Segment Start: DATA SUPPLIED

(* ===== verification/AcceptFakes.v ===== *)
(** * The doubles of the acceptance tests' programs

    [acceptance-tests/testing/testconsumer/etcd/fakes/client.go],
    [acceptance-tests/testing/monit_agent/fakes] and
    [acceptance-tests/testing/helpers/fakes]: they keep what the last call
    received and give canned answers.  The theorems run the wrapper of go-etcd,
    the handlers of the monit agent and the watcher over them. *)
From S2P Require Import Prelude GoStrings GoPath Machine GoUrl UrlFacts GoJson GoHttp GoServe TestConsumer.
From S2P Require Import Watcher MonitAgent MonitAgentSpec Fakes.

Open Scope Z_scope.

(** ** [testconsumer/etcd/fakes/client.go] *)

Module FakeGoEtcd.
Record t := mk {
  GetReturnsValue : string → string;
  GetReturnsError : option error;
  SetReceives : string * string * Z;
  SetReturns : option EtcdResponse * option error;
  CloseCallCount : Z
}.

Definition NewClient : t := mk (λ _, "") None ("", "", 0) (None, None) 0.

(** The response is there in the error case, too. *)
Definition Get (key : string) (sort recursive : bool) : M t (option EtcdResponse * option error) :=
  c ← get_svc;
  mret (Some (mkEtcdResponse (Some (mkNode "" (GetReturnsValue c key) 0))), GetReturnsError c).

Definition Set_ (key value : string) (ttl : Z) : M t (option EtcdResponse * option error) :=
  c ← get_svc;
  _ ← put_svc (mk (GetReturnsValue c) (GetReturnsError c) (key, value, ttl) (SetReturns c) (CloseCallCount c));
  mret (SetReturns c).

Definition Close : M t unit :=
  c ← get_svc;
  put_svc (mk (GetReturnsValue c) (GetReturnsError c) (SetReceives c) (SetReturns c) (CloseCallCount c + 1)).
End FakeGoEtcd.

(** The wrapper over the double; [SetConsistency] is no method of the interface
    and is never called. *)
Definition over_double (consistency : string → M FakeGoEtcd.t (option error)) : Etcd.Client FakeGoEtcd.t :=
  Etcd.NewClient (Some (mkGoEtcd FakeGoEtcd.Get FakeGoEtcd.Set_ consistency FakeGoEtcd.Close)).

(** ** [monit_agent/fakes] *)

Module FakeLogger.
(** [CallCount] is a field that no method changes. *)
Record t := mk { PrintlnCallCount : Z; PrintlnReceives : list value; PrintlnAllValues : list (list value) }.

Definition Println (v : list value) (l : t) : t := mk (PrintlnCallCount l) v (PrintlnAllValues l ++ [v]).
End FakeLogger.

Module FakeMonit.
Record t := mk {
  RunCall : Call (list string) (option error);
  OutputCall : Call (list string) (string * option error)
}.

Definition Output (args : list string) (m : t) : (string * option error) * t :=
  let m := mk (RunCall m) (called args (OutputCall m)) in (Returns (OutputCall m), m).
Definition Run (args : list string) (m : t) : option error * t :=
  let m := mk (called args (RunCall m)) (OutputCall m) in (Returns (RunCall m), m).
End FakeMonit.

Module FakeStore.
Record t := mk { DeleteContentsCall : Call string (option error) }.

Definition DeleteContents (storeDir : string) (r : t) : option error * t :=
  let r := mk (called storeDir (DeleteContentsCall r)) in (Returns (DeleteContentsCall r), r).
End FakeStore.

(** ** [helpers/fakes/etcd_watcher.go]

    [Watch] blocks twice on channels of its test: it tells that it was called, and
    waits to be stopped.  [Watch_called] is what it does before, [Watch_returns]
    what it gives afterwards; the two channels it receives and keeps are left out. *)

Module FakeWatcher.
Record t := mk { WatchCall : Call (string * Z * bool) (option EtcdResponse * option error) }.

Definition Watch_called (prefix : string) (waitIndex : Z) (recursive : bool) (w : t) : t :=
  mk (called (prefix, waitIndex, recursive) (WatchCall w)).
Definition Watch_returns (w : t) : option EtcdResponse * option error := Returns (WatchCall w).
End FakeWatcher.

(** The double after the calls of a run of the watcher. *)
Definition watched (ls : list Watcher.label) (w : FakeWatcher.t) : FakeWatcher.t :=
  foldl (λ w l, match l with
                | Watcher.SLoop waitIndex => FakeWatcher.Watch_called "/" waitIndex true w
                | _ => w
                end) w ls.

(** The doubles a handler of the agent is made with. *)
Record doubles := mkDoubles { monit : FakeMonit.t; store : FakeStore.t }.

Definition monit_double : MonitWrapper doubles := {|
  monit_Run args := d ← get_svc; let '(r, m) := FakeMonit.Run args (monit d) in
    _ ← put_svc (mkDoubles m (store d)); mret r;
  monit_Output args := d ← get_svc; let '(r, m) := FakeMonit.Output args (monit d) in
    _ ← put_svc (mkDoubles m (store d)); mret r
|}.
Definition store_double : RemoveStore doubles := λ dir,
  d ← get_svc; let '(r, s) := FakeStore.DeleteContents dir (store d) in
  _ ← put_svc (mkDoubles (monit d) s); mret r.

(** ** Theorems *)

(** Reading a key through the wrapper gives what the double was told to answer,
    and nothing in the error case. *)
Theorem Get_over_double consistency key (w : World FakeGoEtcd.t) :
  Etcd.Get (over_double consistency) key w =
  (Val (match FakeGoEtcd.GetReturnsError (svc w) with
        | Some err => ("", Some err)
        | None => (FakeGoEtcd.GetReturnsValue (svc w) key, None)
        end), w).
Proof.
  unfold Etcd.Get, over_double, FakeGoEtcd.Get, mbind, M_bind. simpl.
  by destruct (FakeGoEtcd.GetReturnsError (svc w)).
Qed.

(** Writing a key sends it with a time to live of 6000 seconds; an answer with
    another value is an error, an answer without a node (which is what a new
    double gives) a panic. *)
Theorem Set_over_double consistency key value (w : World FakeGoEtcd.t) :
  let c := svc w in
  Etcd.Set_ (over_double consistency) key value w =
  (match FakeGoEtcd.SetReturns c with
   | (_, Some err) => Val (Some err)
   | (Some (mkEtcdResponse (Some n)), None) =>
       Val (if bool_decide (Value n = value) then None else Some Etcd.KeySetError)
   | (_, None) => Panicked Machine.nil_dereference
   end,
   set_svc (FakeGoEtcd.mk (FakeGoEtcd.GetReturnsValue c) (FakeGoEtcd.GetReturnsError c)
     (key, value, 6000) (FakeGoEtcd.SetReturns c) (FakeGoEtcd.CloseCallCount c)) w).
Proof.
  unfold Etcd.Set_, over_double, FakeGoEtcd.Set_, mbind, M_bind. simpl.
  destruct (FakeGoEtcd.SetReturns (svc w)) as [[[[n|]]|] [err|]]; try done.
  simpl. by case_bool_decide.
Qed.

(** A request of the monit agent runs one command of monit for the job, and has
    the job's store emptied, once, exactly if it was asked to, whatever monit
    answers; the response is left alone. *)
Theorem Monit_over_doubles command job delete_store (w : World doubles) :
  all_chars plain_path job = true →
  ∃ w', Monit_ServeHTTP (H := monit_double) (H0 := store_double) command fresh_response
      (monit_request command job delete_store) w = (Val fresh_response, w') ∧
    svc w' = mkDoubles (FakeMonit.Run [command; job] (monit (svc w))).2
      (if delete_store : bool then (FakeStore.DeleteContents (store_dir job) (store (svc w))).2 else store (svc w)).
Proof.
  intros Hj. destruct (monit_values command job delete_store Hj) as [Hjob Hd]. cbv zeta in *.
  unfold Monit_ServeHTTP. rewrite Hjob, Hd.
  rewrite (bind_Val _ _ _ _ _ (run_Println _ w)).
  assert (∀ (err : option error) (w0 : World doubles), ∃ w', log_error_line err w0 = (Val tt, w') ∧
    svc w' = svc w0) as Hlog by (intros [e|] w0; by eexists).
  set (w0 := emit _ w).
  assert (∃ w1, monit_Run (MonitWrapper := monit_double) [command; job] w0 =
    (Val (Returns (FakeMonit.RunCall (monit (svc w)))), w1) ∧
    svc w1 = mkDoubles (FakeMonit.Run [command; job] (monit (svc w))).2 (store (svc w)))
    as (w1&H1&Hs1) by by eexists.
  step H1. destruct (Hlog (Returns (FakeMonit.RunCall (monit (svc w)))) w1) as (w2&H2&Hs2). step H2.
  destruct delete_store; [|exists w2; split; [done|]; by rewrite Hs2, Hs1].
  rewrite (bind_Val _ _ _ _ _ (run_Println _ w2)). set (w3 := emit _ w2).
  assert (∃ err w4, store_DeleteContents (RemoveStore := store_double) (store_dir job) w3 = (Val err, w4) ∧
    svc w4 = mkDoubles (monit (svc w2)) (FakeStore.DeleteContents (store_dir job) (store (svc w2))).2)
    as (err&w4&H4&Hs4) by by eexists _, _.
  step H4. destruct (Hlog err w4) as (w5&H5&Hs5). step H5. exists w5. split; [done|].
  by rewrite Hs5, Hs4, Hs2, Hs1.
Qed.

(** When the watcher calls [Watch] again, the double receives the index after the
    last event that was entered before. *)
Theorem watcher_asks_double history ls waitIndex (w w' : Watcher.Watcher) (d : FakeWatcher.t) :
  Watcher.run history (ls ++ [Watcher.SLoop waitIndex]) Watcher.Watch = Some w' →
  Watcher.run history ls Watcher.Watch = Some w →
  Receives (FakeWatcher.WatchCall (watched (ls ++ [Watcher.SLoop waitIndex]) d)) =
    ("/", succ64 (getLastModifiedIndex w), true) ∧
  CallCount (FakeWatcher.WatchCall (watched (ls ++ [Watcher.SLoop waitIndex]) d)) =
    CallCount (FakeWatcher.WatchCall (watched ls d)) + 1.
Proof.
  intros Hrun Hw. unfold watched. rewrite foldl_app. simpl. split; [|done].
  assert (∀ ls w0 w1, Watcher.run history ls w0 = Some w1 →
    Watcher.run history (ls ++ [Watcher.SLoop waitIndex]) w0 = Watcher.step history (Watcher.SLoop waitIndex) w1)
    as Happ.
  { clear. induction ls as [|l ls IH]; intros w0 w1; cbn [Watcher.run app].
    - intros [= ->]. by destruct (Watcher.step history (Watcher.SLoop waitIndex) w1).
    - destruct (Watcher.step history l w0) as [w2|]; [apply IH|done]. }
  rewrite (Happ _ _ _ Hw) in Hrun. simpl in Hrun.
  destruct (caller w), (listener w); try done.
  destruct (Z.eqb_spec waitIndex (succ64 (getLastModifiedIndex w))) as [->|]; [done|discriminate].
Qed.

Segment End: DATA SUPPLIED

■ REQUIRED WORK
Reply with one number only: the count of lines in the entries that contain "Hrun".

■ YOUR SOLUTION
2